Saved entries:
(** Two writes of data after [start_response]. *)
Lemma write_sends_block_once_witness :
  let self := Sample.response (1, 1) "200 OK" [("Content-Length", "11")] in
  let block := Headers.flat [("Content-Length", "11"); ("connection", "close")]
                 (1, 1) "200 OK" in
  Self.transport
    (fst (write Sample.Headers_bool
            (fst (write Sample.Headers_bool self (Py.encode "hello")))
            (Py.encode " world")))
  = [block; Py.encode "hello"; Py.encode " world"].
Proof.
  cbv zeta.
  destruct (write_sends_block_once Sample.Headers_bool
              (Sample.response (1, 1) "200 OK" [("Content-Length", "11")])
              (fst (send_headers Sample.Headers_bool
                      (Sample.response (1, 1) "200 OK" [("Content-Length", "11")])
                      true))
              (Headers.flat [("Content-Length", "11"); ("connection", "close")]
                 (1, 1) "200 OK")
              (Py.encode "hello") (Py.encode " world"))
    as (_ & _ & _ & A & _).
  - discriminate.
  - discriminate.
  - vm_compute. reflexivity.
  - exact A.
Defined.

(** A write of nothing, and a write of data before any status. *)
Lemma write_edge_cases_witness :
  write Sample.Headers_bool (Sample.fresh (1, 1)) []
  = (Sample.fresh (1, 1), None) /\
  write Sample.Headers_bool (Sample.fresh (1, 1)) (Py.encode "hello")
  = (Sample.fresh (1, 1), Some (HttpException "Headers not set.")).
Proof.
  split.
  - apply (proj1 (write_edge_cases Sample.Headers_bool (Sample.fresh (1, 1)))).
    reflexivity.
  - apply (proj2 (write_edge_cases Sample.Headers_bool (Sample.fresh (1, 1))));
      [discriminate | reflexivity | reflexivity].
Defined.

(** After the block, a late [start_response] with [exc_info] raises and an
    application that tries it changes nothing. *)
Lemma frozen_after_headers_sent_witness :
  let sent := fst (send_headers Sample.Headers_bool
                     (Sample.response (1, 1) "200 OK" []) true) in
  snd (start_response Sample.HOP_HEADERS sent "500 Internal Server Error"
         (HList [("X-Late", "1")]) (Some (AppError 1))) <> None /\
  fst (fst (iterate Sample.HOP_HEADERS Sample.Headers_bool sent
              [Yield (Py.encode "a");
               CallStartResponse "404 Not Found" (HList []) None;
               Yield (Py.encode "b")])) = sent.
Proof.
  cbv zeta.
  destruct (frozen_after_headers_sent Sample.HOP_HEADERS Sample.Headers_bool
              (Sample.response (1, 1) "200 OK" [])
              (fst (send_headers Sample.Headers_bool
                      (Sample.response (1, 1) "200 OK" []) true))
              true
              (Headers.flat [("Transfer-Encoding", "chunked"); ("connection", "close")]
                 (1, 1) "200 OK"))
    as (A & B).
  - vm_compute. reflexivity.
  - split; [apply A | apply B].
Defined.

(** An application that declared both a length and chunked encoding, on a
    connection that is not kept alive. *)
Lemma headers_normalized_witness :
  let self := Sample.response (1, 1) "200 OK"
                [("Content-Length", "11"); ("Transfer-Encoding", "chunked");
                 ("X-Powered-By", "pulsar")] in
  let h := [("X-Powered-By", "pulsar"); ("Transfer-Encoding", "chunked");
            ("connection", "close")] in
  get_headers_to_send self true = (Self.with_headers h self, inr (Some h)) /\
  Headers.get_all h "Content-Length" = [] /\
  Headers.get_all h "connection" = ["close"].
Proof.
  cbv zeta. split; [vm_compute; reflexivity |].
  destruct (headers_normalized
              (Sample.response (1, 1) "200 OK"
                 [("Content-Length", "11"); ("Transfer-Encoding", "chunked");
                  ("X-Powered-By", "pulsar")])
              (Self.with_headers
                 [("X-Powered-By", "pulsar"); ("Transfer-Encoding", "chunked");
                  ("connection", "close")]
                 (Sample.response (1, 1) "200 OK"
                    [("Content-Length", "11"); ("Transfer-Encoding", "chunked");
                     ("X-Powered-By", "pulsar")]))
              true
              [("X-Powered-By", "pulsar"); ("Transfer-Encoding", "chunked");
               ("connection", "close")])
    as (_ & A & _ & _ & B & _).
  - vm_compute. reflexivity.
  - split; [apply A; reflexivity | apply B; reflexivity].
Defined.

Task description: In the lines above, every record is to be repeated exactly.

Output of the exercise:
(** Two writes of data after [start_response]. *)
Lemma write_sends_block_once_witness :
  let self := Sample.response (1, 1) "200 OK" [("Content-Length", "11")] in
  let block := Headers.flat [("Content-Length", "11"); ("connection", "close")]
                 (1, 1) "200 OK" in
  Self.transport
    (fst (write Sample.Headers_bool
            (fst (write Sample.Headers_bool self (Py.encode "hello")))
            (Py.encode " world")))
  = [block; Py.encode "hello"; Py.encode " world"].
Proof.
  cbv zeta.
  destruct (write_sends_block_once Sample.Headers_bool
              (Sample.response (1, 1) "200 OK" [("Content-Length", "11")])
              (fst (send_headers Sample.Headers_bool
                      (Sample.response (1, 1) "200 OK" [("Content-Length", "11")])
                      true))
              (Headers.flat [("Content-Length", "11"); ("connection", "close")]
                 (1, 1) "200 OK")
              (Py.encode "hello") (Py.encode " world"))
    as (_ & _ & _ & A & _).
  - discriminate.
  - discriminate.
  - vm_compute. reflexivity.
  - exact A.
Defined.

(** A write of nothing, and a write of data before any status. *)
Lemma write_edge_cases_witness :
  write Sample.Headers_bool (Sample.fresh (1, 1)) []
  = (Sample.fresh (1, 1), None) /\
  write Sample.Headers_bool (Sample.fresh (1, 1)) (Py.encode "hello")
  = (Sample.fresh (1, 1), Some (HttpException "Headers not set.")).
Proof.
  split.
  - apply (proj1 (write_edge_cases Sample.Headers_bool (Sample.fresh (1, 1)))).
    reflexivity.
  - apply (proj2 (write_edge_cases Sample.Headers_bool (Sample.fresh (1, 1))));
      [discriminate | reflexivity | reflexivity].
Defined.

(** After the block, a late [start_response] with [exc_info] raises and an
    application that tries it changes nothing. *)
Lemma frozen_after_headers_sent_witness :
  let sent := fst (send_headers Sample.Headers_bool
                     (Sample.response (1, 1) "200 OK" []) true) in
  snd (start_response Sample.HOP_HEADERS sent "500 Internal Server Error"
         (HList [("X-Late", "1")]) (Some (AppError 1))) <> None /\
  fst (fst (iterate Sample.HOP_HEADERS Sample.Headers_bool sent
              [Yield (Py.encode "a");
               CallStartResponse "404 Not Found" (HList []) None;
               Yield (Py.encode "b")])) = sent.
Proof.
  cbv zeta.
  destruct (frozen_after_headers_sent Sample.HOP_HEADERS Sample.Headers_bool
              (Sample.response (1, 1) "200 OK" [])
              (fst (send_headers Sample.Headers_bool
                      (Sample.response (1, 1) "200 OK" []) true))
              true
              (Headers.flat [("Transfer-Encoding", "chunked"); ("connection", "close")]
                 (1, 1) "200 OK"))
    as (A & B).
  - vm_compute. reflexivity.
  - split; [apply A | apply B].
Defined.

(** An application that declared both a length and chunked encoding, on a
    connection that is not kept alive. *)
Lemma headers_normalized_witness :
  let self := Sample.response (1, 1) "200 OK"
                [("Content-Length", "11"); ("Transfer-Encoding", "chunked");
                 ("X-Powered-By", "pulsar")] in
  let h := [("X-Powered-By", "pulsar"); ("Transfer-Encoding", "chunked");
            ("connection", "close")] in
  get_headers_to_send self true = (Self.with_headers h self, inr (Some h)) /\
  Headers.get_all h "Content-Length" = [] /\
  Headers.get_all h "connection" = ["close"].
Proof.
  cbv zeta. split; [vm_compute; reflexivity |].
  destruct (headers_normalized
              (Sample.response (1, 1) "200 OK"
                 [("Content-Length", "11"); ("Transfer-Encoding", "chunked");
                  ("X-Powered-By", "pulsar")])
              (Self.with_headers
                 [("X-Powered-By", "pulsar"); ("Transfer-Encoding", "chunked");
                  ("connection", "close")]
                 (Sample.response (1, 1) "200 OK"
                    [("Content-Length", "11"); ("Transfer-Encoding", "chunked");
                     ("X-Powered-By", "pulsar")]))
              true
              [("X-Powered-By", "pulsar"); ("Transfer-Encoding", "chunked");
               ("connection", "close")])
    as (_ & A & _ & _ & B & _).
  - vm_compute. reflexivity.
  - split; [apply A; reflexivity | apply B; reflexivity].
Defined.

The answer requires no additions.